- **WHAT YOU SHOULD DO**: Lines below that hold the word "INITIALIZING" must be copied in full.
DATA FOR REVIEW: Begin
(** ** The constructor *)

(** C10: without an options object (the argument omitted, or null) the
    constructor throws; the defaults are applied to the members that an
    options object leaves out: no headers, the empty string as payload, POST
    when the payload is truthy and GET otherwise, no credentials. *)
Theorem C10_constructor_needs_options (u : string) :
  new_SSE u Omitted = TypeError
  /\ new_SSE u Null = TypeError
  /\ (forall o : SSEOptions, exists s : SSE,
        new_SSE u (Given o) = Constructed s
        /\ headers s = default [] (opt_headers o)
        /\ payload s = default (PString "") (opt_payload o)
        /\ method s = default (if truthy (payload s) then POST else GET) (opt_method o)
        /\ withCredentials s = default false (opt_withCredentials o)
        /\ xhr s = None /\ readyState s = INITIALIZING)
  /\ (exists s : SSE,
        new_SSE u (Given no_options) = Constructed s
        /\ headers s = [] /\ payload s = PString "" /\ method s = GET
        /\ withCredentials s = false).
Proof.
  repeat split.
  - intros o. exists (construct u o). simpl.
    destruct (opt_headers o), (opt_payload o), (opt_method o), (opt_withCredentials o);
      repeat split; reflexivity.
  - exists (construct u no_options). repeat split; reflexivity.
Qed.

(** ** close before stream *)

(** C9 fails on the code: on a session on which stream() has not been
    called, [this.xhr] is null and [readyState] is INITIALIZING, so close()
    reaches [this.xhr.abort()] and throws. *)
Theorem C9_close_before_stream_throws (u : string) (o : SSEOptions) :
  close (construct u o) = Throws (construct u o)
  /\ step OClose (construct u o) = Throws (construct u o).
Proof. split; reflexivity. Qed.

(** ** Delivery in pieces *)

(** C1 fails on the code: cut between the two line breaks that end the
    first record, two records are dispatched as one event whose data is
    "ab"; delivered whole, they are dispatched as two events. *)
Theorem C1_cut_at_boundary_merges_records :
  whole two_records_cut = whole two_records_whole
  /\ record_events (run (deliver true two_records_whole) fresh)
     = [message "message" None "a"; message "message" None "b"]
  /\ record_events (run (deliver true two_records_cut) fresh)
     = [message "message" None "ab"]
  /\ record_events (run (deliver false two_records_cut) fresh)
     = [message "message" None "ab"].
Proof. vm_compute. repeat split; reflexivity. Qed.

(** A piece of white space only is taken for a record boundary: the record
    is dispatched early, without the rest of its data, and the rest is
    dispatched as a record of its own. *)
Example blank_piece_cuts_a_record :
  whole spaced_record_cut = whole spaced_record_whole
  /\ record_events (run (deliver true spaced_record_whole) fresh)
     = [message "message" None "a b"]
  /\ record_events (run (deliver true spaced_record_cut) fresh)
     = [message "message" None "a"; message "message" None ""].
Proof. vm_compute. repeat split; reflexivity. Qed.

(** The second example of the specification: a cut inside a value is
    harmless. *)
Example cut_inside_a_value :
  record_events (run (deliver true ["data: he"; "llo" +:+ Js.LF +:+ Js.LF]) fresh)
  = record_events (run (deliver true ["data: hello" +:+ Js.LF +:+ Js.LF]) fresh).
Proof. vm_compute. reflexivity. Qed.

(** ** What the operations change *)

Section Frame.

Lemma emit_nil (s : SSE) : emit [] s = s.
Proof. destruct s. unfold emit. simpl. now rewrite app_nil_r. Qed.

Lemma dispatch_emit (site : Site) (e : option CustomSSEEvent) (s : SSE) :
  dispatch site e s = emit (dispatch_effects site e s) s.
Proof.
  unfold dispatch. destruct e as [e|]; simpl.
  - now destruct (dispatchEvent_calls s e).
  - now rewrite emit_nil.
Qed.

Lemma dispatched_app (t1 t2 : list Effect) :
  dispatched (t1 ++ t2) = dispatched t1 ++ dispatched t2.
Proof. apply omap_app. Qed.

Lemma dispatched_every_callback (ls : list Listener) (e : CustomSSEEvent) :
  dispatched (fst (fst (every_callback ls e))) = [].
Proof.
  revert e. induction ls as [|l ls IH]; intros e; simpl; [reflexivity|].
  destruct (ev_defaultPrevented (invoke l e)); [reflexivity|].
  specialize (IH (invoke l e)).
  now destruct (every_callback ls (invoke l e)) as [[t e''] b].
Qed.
DATA FOR REVIEW: End
DATA FOR REVIEW: Begin
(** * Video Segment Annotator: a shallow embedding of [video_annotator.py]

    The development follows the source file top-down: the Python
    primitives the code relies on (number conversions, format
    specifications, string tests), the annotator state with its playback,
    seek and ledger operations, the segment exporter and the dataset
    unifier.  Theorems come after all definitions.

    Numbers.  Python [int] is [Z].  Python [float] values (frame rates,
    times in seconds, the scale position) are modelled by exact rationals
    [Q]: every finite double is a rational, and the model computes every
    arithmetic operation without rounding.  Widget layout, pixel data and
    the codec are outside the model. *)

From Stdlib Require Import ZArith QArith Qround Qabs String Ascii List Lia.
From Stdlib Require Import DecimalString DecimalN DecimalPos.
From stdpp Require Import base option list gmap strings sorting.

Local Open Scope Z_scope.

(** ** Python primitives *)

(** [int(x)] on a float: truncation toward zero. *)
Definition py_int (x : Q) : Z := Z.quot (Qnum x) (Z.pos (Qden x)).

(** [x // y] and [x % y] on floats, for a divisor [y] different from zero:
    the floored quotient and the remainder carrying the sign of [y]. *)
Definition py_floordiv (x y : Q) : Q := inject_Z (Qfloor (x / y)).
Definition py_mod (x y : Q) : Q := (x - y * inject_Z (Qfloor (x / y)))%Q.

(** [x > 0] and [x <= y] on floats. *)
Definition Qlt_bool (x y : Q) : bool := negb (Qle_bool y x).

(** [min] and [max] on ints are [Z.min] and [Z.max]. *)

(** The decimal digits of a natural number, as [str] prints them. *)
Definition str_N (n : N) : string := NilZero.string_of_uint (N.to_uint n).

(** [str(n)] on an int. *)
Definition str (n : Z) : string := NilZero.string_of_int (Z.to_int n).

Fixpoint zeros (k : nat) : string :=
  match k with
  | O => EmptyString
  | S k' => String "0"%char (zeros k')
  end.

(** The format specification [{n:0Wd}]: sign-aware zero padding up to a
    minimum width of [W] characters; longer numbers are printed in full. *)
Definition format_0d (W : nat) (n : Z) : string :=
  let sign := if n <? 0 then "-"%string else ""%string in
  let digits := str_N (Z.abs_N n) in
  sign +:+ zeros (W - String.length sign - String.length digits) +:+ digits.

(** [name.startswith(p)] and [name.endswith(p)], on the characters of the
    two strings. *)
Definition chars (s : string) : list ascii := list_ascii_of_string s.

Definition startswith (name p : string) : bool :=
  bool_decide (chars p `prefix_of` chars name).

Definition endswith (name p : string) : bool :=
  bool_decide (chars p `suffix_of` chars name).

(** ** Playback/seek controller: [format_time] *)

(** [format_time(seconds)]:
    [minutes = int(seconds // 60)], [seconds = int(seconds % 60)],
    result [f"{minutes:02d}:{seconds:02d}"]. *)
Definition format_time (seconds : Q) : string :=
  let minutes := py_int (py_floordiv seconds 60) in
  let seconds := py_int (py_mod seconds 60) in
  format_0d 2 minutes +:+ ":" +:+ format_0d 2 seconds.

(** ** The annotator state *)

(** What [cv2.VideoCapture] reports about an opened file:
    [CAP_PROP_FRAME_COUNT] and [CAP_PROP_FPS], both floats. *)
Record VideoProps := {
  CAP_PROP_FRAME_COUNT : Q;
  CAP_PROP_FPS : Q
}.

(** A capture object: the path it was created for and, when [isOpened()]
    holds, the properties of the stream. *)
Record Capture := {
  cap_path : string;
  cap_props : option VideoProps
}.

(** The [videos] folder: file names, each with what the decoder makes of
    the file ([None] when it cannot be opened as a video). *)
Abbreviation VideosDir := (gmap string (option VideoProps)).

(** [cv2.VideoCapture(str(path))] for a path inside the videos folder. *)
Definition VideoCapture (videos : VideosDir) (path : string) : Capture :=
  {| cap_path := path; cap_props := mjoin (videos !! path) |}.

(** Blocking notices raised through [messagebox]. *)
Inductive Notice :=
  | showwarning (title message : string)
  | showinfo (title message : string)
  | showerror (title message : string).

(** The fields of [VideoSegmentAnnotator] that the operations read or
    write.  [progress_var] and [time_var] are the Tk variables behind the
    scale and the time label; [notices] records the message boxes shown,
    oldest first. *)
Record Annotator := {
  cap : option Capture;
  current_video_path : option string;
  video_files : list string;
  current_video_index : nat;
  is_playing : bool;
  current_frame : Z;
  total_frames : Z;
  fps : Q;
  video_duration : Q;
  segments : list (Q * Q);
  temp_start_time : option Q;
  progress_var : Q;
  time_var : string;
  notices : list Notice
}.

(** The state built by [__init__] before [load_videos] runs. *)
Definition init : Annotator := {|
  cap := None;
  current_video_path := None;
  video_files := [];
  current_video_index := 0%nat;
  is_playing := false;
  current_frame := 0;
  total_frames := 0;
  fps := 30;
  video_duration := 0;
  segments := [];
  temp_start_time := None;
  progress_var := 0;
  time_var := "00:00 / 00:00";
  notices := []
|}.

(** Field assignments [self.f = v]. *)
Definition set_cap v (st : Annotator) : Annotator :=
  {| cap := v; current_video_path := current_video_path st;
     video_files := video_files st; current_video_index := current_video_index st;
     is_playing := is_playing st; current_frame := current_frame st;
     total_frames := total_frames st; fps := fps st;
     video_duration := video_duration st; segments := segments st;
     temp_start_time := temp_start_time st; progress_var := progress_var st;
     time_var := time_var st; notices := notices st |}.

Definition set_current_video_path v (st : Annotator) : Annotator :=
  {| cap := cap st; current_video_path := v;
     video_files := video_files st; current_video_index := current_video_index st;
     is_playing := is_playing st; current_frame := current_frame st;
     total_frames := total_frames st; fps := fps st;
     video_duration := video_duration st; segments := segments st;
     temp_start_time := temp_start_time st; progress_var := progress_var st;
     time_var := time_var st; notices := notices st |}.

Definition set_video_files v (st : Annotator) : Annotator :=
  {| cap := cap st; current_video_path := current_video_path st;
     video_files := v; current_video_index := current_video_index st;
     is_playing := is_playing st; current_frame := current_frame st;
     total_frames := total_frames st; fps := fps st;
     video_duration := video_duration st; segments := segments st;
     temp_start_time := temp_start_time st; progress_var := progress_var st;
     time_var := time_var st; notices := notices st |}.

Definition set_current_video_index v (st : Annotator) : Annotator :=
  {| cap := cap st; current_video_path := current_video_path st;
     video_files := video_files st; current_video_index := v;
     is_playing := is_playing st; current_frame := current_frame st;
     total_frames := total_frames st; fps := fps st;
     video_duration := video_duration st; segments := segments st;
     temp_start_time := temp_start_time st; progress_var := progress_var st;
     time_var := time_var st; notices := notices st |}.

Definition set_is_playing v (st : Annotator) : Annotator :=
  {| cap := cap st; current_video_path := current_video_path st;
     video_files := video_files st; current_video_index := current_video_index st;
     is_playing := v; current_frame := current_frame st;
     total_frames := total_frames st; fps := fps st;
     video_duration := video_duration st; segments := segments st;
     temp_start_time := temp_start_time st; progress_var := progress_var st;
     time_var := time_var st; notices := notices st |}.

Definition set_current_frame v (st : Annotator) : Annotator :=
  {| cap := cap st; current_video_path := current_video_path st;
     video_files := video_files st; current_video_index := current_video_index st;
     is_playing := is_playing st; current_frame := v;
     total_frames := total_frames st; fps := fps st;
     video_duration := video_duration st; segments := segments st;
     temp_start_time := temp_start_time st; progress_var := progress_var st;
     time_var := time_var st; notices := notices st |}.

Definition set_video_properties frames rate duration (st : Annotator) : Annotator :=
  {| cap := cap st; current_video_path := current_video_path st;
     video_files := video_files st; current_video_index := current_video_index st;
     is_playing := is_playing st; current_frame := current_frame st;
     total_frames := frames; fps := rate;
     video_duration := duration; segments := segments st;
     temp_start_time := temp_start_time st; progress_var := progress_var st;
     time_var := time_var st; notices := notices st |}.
DATA FOR REVIEW: End
- **WRITTEN ANSWER**:
        /\ xhr s = None /\ readyState s = INITIALIZING)
    called, [this.xhr] is null and [readyState] is INITIALIZING, so close()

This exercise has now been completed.